Red meat and Potatoes or rice and veggies after heavy work and recover for a lean guy.
Make sure theres enough fat, including COLESTOROL in your diet. If you have too high body Fat, this is not a option unless you cut total calories to about maintenance. Get rid of the high GI carbs and trade for the beef and egg yolk fats calories.
SHort intense workouts of 1 1/2 Hr max. Enough sleep to feel recoverd. No intense cardio.
Look at a distance runner for a clue.
awesome adivce...but a few things i would say...
you should exchange as many carbs for as many fats as you can. ideally, you want the bulk of your energy calories coming from fats. NOT carbs. you should eat plenty of whole eggs and meat, and even some cheeses. keep your lean proteins like chicken and tuna and turkey for later in the day..eat less fat as the day progresses. as for carbs, i would suggest that your only source of carbs be vegetables. ideally, only nutritious, fibrous, antii-oxidant packed vegetables with low gi ratings. this means no carrots or corn...but lots of broccoli, green leafy lettuce, celery, and cucumbers.. drink 8 full glasses of water a day! this doesnt include diet soda and tea or anythng else. view water as a supplement that you have to take 8 times daily. remember...muscle is almost 80 percent water, and only 20% protein.. so as far as the importance of nutrients and supplements, drinking water 8 times daily far exceeds drinking a protien shake post workout!
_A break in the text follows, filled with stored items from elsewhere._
(** Every path of the tree, checked one by one. *)
Lemma tree_all (d : Fs) (f : path → node → bool) :
  forallb (λ x, f x.1 x.2) (map_to_list d) = true → ∀ p n, d !! p = Some n → f p n = true.
Proof.
  rewrite forallb_forall. intros Hf p n Hp. apply (Hf (p, n)). by apply list_elem_of_In, elem_of_map_to_list.
Qed.

Lemma inv0 {Dmg : Damaged} limit : store_inv (store_path pid (config limit) ["proj"]) pid disk0 disk0.
Proof.
  assert (Hall : ∀ p n, disk0 !! p = Some n → (length p <=? 2)%nat && bool_decide (node_at disk0 (parent p) = Some Dir)
    && match n with Symlink _ => false | _ => true end = true).
  { apply (tree_all disk0 (λ p n, (length p <=? 2)%nat && bool_decide (node_at disk0 (parent p) = Some Dir)
      && match n with Symlink _ => false | _ => true end)). vm_compute. reflexivity. }
  assert (Hlen : ∀ p n, disk0 !! p = Some n → length p ≤ 2).
  { intros p n Hp%Hall. apply andb_true_iff in Hp as [Hp _]. apply andb_true_iff in Hp as [Hp _]. by apply Nat.leb_le. }
  split.
  - intros p x n Hp%Hall. apply andb_true_iff in Hp as [[_ Hp]%andb_true_iff _]. rw parent_snoc in Hp. exact (bool_decide_eq_true_1 _ Hp).
  - done.
  - apply (bool_decide_eq_true_1 _). vm_compute. reflexivity.
  - intros q t _ Hq%Hall. by apply andb_true_iff in Hq as [_ ?].
  - intros h n _ Hp%Hlen. rw length_object_path in Hp. lia.
  - intros b ix Hp%Hlen. rw length_index_path in Hp.
    change (length (store_path pid (config limit) ["proj"])) with 2 in Hp. lia.
Qed.

Lemma plain_src : plain disk0 ["proj"; "a.txt"].
Proof.
  split; [apply (bool_decide_eq_true_1 _); vm_compute; reflexivity|].
  intros [|[|[|n]]] t; vm_compute; discriminate.
Qed.

Lemma holds0 limit : holds_index (store_path pid (config limit) ["proj"]) pid disk0 ix0.
Proof. right. split; [vm_compute; reflexivity|reflexivity]. Qed.

(** The laws of the configured backend. *)
Lemma laws {Dmg : Damaged} u bk' :
  build_backend (λ _ _ _, bk) (λ _ _, bk) [] u (backend (rotation c)) = Ok bk' →
  BackendLaws (store_path pid c ["proj"]) pid bk' (λ s, no_links ["ext"] (rdisk s)) (λ s, held_under ["ext"] (rdisk s)).
Proof.
  intros [= <-]. apply local_backend_laws.
  - apply (bool_decide_eq_true_1 _). vm_compute. reflexivity.
  - by intros [k [= E _]].
  - by intros [k [= E _]].
Qed.

Lemma frame {Dmg : Damaged} s w' :
  store_inv (store_path pid c ["proj"]) pid (rdisk s) (disk w') → no_links ["ext"] (rdisk s) →
  no_links ["ext"] (rdisk (mk_RWorld w' (rw_remote s : ()))) ∧
  ∀ k, held_under ["ext"] (rdisk (mk_RWorld w' (rw_remote s))) k = held_under ["ext"] (rdisk s) k.
Proof. exact (bl_outside _ _ (BackendLaws := laws "" _ eq_refl) s w'). Qed.

Abbreviation good := (intact c ["proj"] pid (λ s, no_links ["ext"] (rdisk s)) (λ s, held_under ["ext"] (rdisk s))).

Lemma intact0 {Dmg : Damaged} : good K0 s0.
Proof.
  split_and!; [apply inv0| |].
  - intros q t _ Hq. assert (Hl : ∀ p n, disk0 !! p = Some n → match n with Symlink _ => false | _ => true end = true).
    { apply (tree_all disk0 (λ _ n, match n with Symlink _ => false | _ => true end)). vm_compute. reflexivity. }
    discriminate (Hl _ _ Hq).
  - exists ix0. split; [apply holds0|]. split; [|by intros rel v h []].
    split; intros rel v e; unfold index_get; cbn; by rw lookup_empty.
Qed.

(** The state after some operations. *)
Definition after (l : list StoreOp) : RWorld () :=
  (run_ops (λ _ _ _, bk) (λ _ _, bk) [] c ["proj"] pid l s0).2.

Lemma intact_after {Dmg : Damaged} l : Forall (op_ok K0) l → good K0 (after l).
Proof.
  intros Hl. pose proof (wp_run_ops (λ _ _ _, bk) (λ _ _, bk) [] c ["proj"] pid _ _ laws frame K0 l s0) as Hw.
  unfold after. revert Hw. unfold wp. destruct (run_ops _ _ _ _ _ _ _ _) as [r s]. intros Hw.
  exact (Hw Hl intact0).
Qed.

Lemma puts_ok : Forall (op_ok K0) [put1; put2].
Proof. repeat constructor; vm_compute; reflexivity. Qed.
Lemma ops_ok : Forall (op_ok K0) ops.
Proof.
  apply Forall_app. split; [exact puts_ok|]. unfold later.
  apply Forall_cons. split; [exact I|]. apply Forall_cons. split; [by intros rel v h []|apply Forall_nil_2].
Qed.

(** After the two archives version 1 is in the index. *)
Lemma holds2 : holds_index (store_path pid c ["proj"]) pid (rdisk (after [put1; put2])) ix2.
Proof. left. split; [eexists; split; vm_compute; reflexivity|]. split; vm_compute; reflexivity. Qed.

Lemma intact2 : good K1 (after [put1; put2]).
Proof.
  destruct (intact_after _ puts_ok) as (Hok & Hr & ix & Hx & Hh & _).
  rewrite (holds_unique c ["proj"] pid _ ix ix2 Hx holds2) in Hh. split; [exact Hok|]. split; [exact Hr|].
  exists ix2. split; [exact holds2|]. split; [exact Hh|]. intros rel v h (-> & -> & ->). exists e1.
  split; [vm_compute; reflexivity|reflexivity].
Qed.

(** One version per file, the old one pinned by a tag. *)
Definition c1 : HistoryConfig := config 1.
Definition tagged : list StoreOp := [put1; put2; OpTagAdd "t" 7 "rel" {["a.txt" := 1%N]}].
Definition tagged_ops : list (IO ()) := default [] (mapM (local_op c1 ["proj"] pid) tagged).
Definition w1 : World := (for_each id tagged_ops w0).2.

Lemma inv1 : store_inv (store_path pid c1 ["proj"]) pid (disk w1) (disk w1).
Proof.
  apply (inv_rebase _ _ disk0). pose proof (wp_local_ops c1 ["proj"] pid disk0 tagged tagged_ops w0 eq_refl (inv0 1)) as Hw.
  unfold w1. revert Hw. unfold wp. by destruct (for_each _ _ _).
Qed.
End StoreWitness.
Import (hints) StoreWitness.

(** Of two versions the older one is offloaded and removed from the store, then garbage is
    collected: it is still in the index and its content is at the backend. *)
Lemma history_store_loses_nothing_witness :
  let s := (run_ops (λ _ _ _, StoreWitness.bk) (λ _ _, StoreWitness.bk) [] StoreWitness.c ["proj"] StoreWitness.pid
              StoreWitness.later (StoreWitness.after [StoreWitness.put1; StoreWitness.put2])).2 in
  rdisk s !! object_path StoreWitness.store StoreWitness.h1 = None ∧
  rdisk s !! key_path ["ext"] (object_key StoreWitness.pid StoreWitness.h1) = Some (File StoreWitness.b1) ∧
  ∃ ix e, holds_index (store_path StoreWitness.pid StoreWitness.c ["proj"]) StoreWitness.pid (rdisk s) ix ∧
    index_get ix "a.txt" 1 = Some e ∧ ie_hash e = StoreWitness.h1.
Proof.
  intros s. split; [vm_compute; reflexivity|]. split; [vm_compute; reflexivity|].
  assert (Hops : Forall (op_ok StoreWitness.K1) StoreWitness.later).
  { apply Forall_cons. split; [exact I|]. apply Forall_cons. split; [|apply Forall_nil_2].
    intros rel v h (-> & -> & ->). split; [left|reflexivity]. }
  destruct (history_store_loses_nothing (λ _ _ _, StoreWitness.bk) (λ _ _, StoreWitness.bk) [] StoreWitness.c ["proj"]
    StoreWitness.pid _ _ StoreWitness.laws StoreWitness.frame StoreWitness.K1 StoreWitness.later _ Hops
    StoreWitness.intact2) as (_ & ix & Hx & _ & HK).
  destruct (HK "a.txt" 1%N StoreWitness.h1) as (e & He & Hh); [split_and!; reflexivity|].
  exists ix, e. split; [exact Hx|]. split; [exact He|exact Hh].
Defined.

(** Every object may be damaged, and that of version 2 is; version 1 is at the backend. *)
Module DamageWitness.
#[export] Instance everything : Damaged := λ _, True.
Definition broken : RWorld () :=
  mk_RWorld (mk_World (edit (rdisk (StoreWitness.after StoreWitness.ops)) (object_path StoreWitness.store StoreWitness.h2)
    (Some (File (StoreWitness.str_bytes "tw?")))) []) ().
Definition found (v : N) := lookup (λ _ _ _, StoreWitness.bk) (λ _ _, StoreWitness.bk) [] StoreWitness.us StoreWitness.c ["proj"]
  StoreWitness.pid "a.txt" v broken.

Lemma still_intact :
  intact (Dmg := everything) StoreWitness.c ["proj"] StoreWitness.pid (λ s, no_links ["ext"] (rdisk s))
    (λ s, held_under ["ext"] (rdisk s)) StoreWitness.K0 broken.
Proof.
  refine (intact_damaged (Dmg := everything) StoreWitness.c ["proj"] StoreWitness.pid _ _
    (StoreWitness.frame (Dmg := everything)) StoreWitness.K0 StoreWitness.h2 _ []
    (StoreWitness.after StoreWitness.ops) (StoreWitness.intact_after (Dmg := everything) _ StoreWitness.ops_ok) I _ _).
  - vm_compute. reflexivity.
  - vm_compute. by eexists.
Qed.
End DamageWitness.

(** The damaged version is not returned; the offloaded one is brought back with its content. *)
Lemma lookup_returns_authentic_content_witness :
  (DamageWitness.found 2).1 = Ok None ∧
  ∃ sv s', DamageWitness.found 1 = (Ok (Some sv), s') ∧ sv_hash sv = StoreWitness.h1 ∧
    ∃ b, read_at (rdisk s') (sv_path sv) = Ok b ∧ hex_encode (blake3 b) = sv_hash sv.
Proof.
  split; [vm_compute; reflexivity|].
  assert (Hrun : (DamageWitness.found 1).1 = Ok (Some (to_stored "a.txt" 1 StoreWitness.e1
    (object_path StoreWitness.store StoreWitness.h1)))) by (vm_compute; reflexivity).
  exists (to_stored "a.txt" 1 StoreWitness.e1 (object_path StoreWitness.store StoreWitness.h1)), (DamageWitness.found 1).2.
  assert (Hpair : DamageWitness.found 1 = (Ok (Some (to_stored "a.txt" 1 StoreWitness.e1
    (object_path StoreWitness.store StoreWitness.h1))), (DamageWitness.found 1).2)) by (rewrite -Hrun; apply surjective_pairing).
  split; [exact Hpair|]. split; [reflexivity|].
  destruct (lookup_returns_authentic_content (Dmg := DamageWitness.everything) (λ _ _ _, StoreWitness.bk) (λ _ _, StoreWitness.bk) []
    StoreWitness.c ["proj"] StoreWitness.pid _ _ (StoreWitness.laws (Dmg := DamageWitness.everything))
    (StoreWitness.frame (Dmg := DamageWitness.everything)) StoreWitness.K0 StoreWitness.us "a.txt" 1 DamageWitness.broken
    (to_stored "a.txt" 1 StoreWitness.e1 (object_path StoreWitness.store StoreWitness.h1)) (DamageWitness.found 1).2)
    as (ix & e & _ & _ & _ & _ & Hh & _ & _ & b & Hb & Hbh).
  - exact DamageWitness.still_intact.
  - exact Hpair.
  - exists b. split; [exact Hb|]. rewrite Hh. exact Hbh.
Defined.

Lemma history_ops_keep_invariant_witness :
  is_Some (disk StoreWitness.w1 !! object_path StoreWitness.store StoreWitness.h2) ∧
  store_inv (store_path StoreWitness.pid StoreWitness.c1 ["proj"]) StoreWitness.pid StoreWitness.disk0
    (disk (for_each id StoreWitness.tagged_ops StoreWitness.w0).2).
Proof.
  split; [vm_compute; by eexists|].
  apply (history_ops_keep_invariant StoreWitness.c1 ["proj"] StoreWitness.pid StoreWitness.tagged
    StoreWitness.tagged_ops StoreWitness.w0); [reflexivity|exact (StoreWitness.inv0 1)].
Defined.

(** The limit of one version would remove version 1; the tag keeps it. *)
Lemma gc_keeps_protected_witness :
  (apply_retention StoreWitness.ix2 StoreWitness.c1 [] 900000000001) = [("a.txt", 1%N)] ∧
  ∃ ix', holds_index (store_path StoreWitness.pid StoreWitness.c1 ["proj"]) StoreWitness.pid
    (disk (gc StoreWitness.us (λ _, "v") 900000000001 StoreWitness.c1 ["proj"] StoreWitness.pid [] false StoreWitness.w1).2) ix' ∧
    index_get ix' "a.txt" 1 = Some StoreWitness.e1.
Proof.
  split; [vm_compute; reflexivity|].
  destruct (gc_keeps_protected StoreWitness.c1 ["proj"] StoreWitness.pid StoreWitness.us (λ _, "v") 900000000001 []
    StoreWitness.ix2 "a.txt" 1 StoreWitness.e1 StoreWitness.w1
    (gc StoreWitness.us (λ _, "v") 900000000001 StoreWitness.c1 ["proj"] StoreWitness.pid [] false StoreWitness.w1).1
    (gc StoreWitness.us (λ _, "v") 900000000001 StoreWitness.c1 ["proj"] StoreWitness.pid [] false StoreWitness.w1).2)
    as (ix' & Hix & He & _).
  - exact StoreWitness.inv1.
  - left. split; [eexists; split; vm_compute; reflexivity|]. split; vm_compute; reflexivity.
  - vm_compute. reflexivity.
  - right. exists "rel", (mk_Tag 1 StoreWitness.pid "rel" 7 {["a.txt" := 1%N]}). split; [|reflexivity].
    split; [reflexivity|]. split; [reflexivity|]. eexists. split; vm_compute; reflexivity.
  - apply surjective_pairing.
  - by exists ix'.
Defined.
for the workouts, i wouldnt go any longer than ONE hour. any more than this and your test levels will fall dramatically.
8 hours or more of sleep!
cardio should be done, low intensity, 30-40 minutes; either first thing in the morning or right after hittin the weights. the frequency is dependant upon your goals, and where you are now. you could just do it once or twice a week, if you are trying to build a ton of muscle. or you could do it every day twice a day, if your main goal was fat loss while maintaining muscle.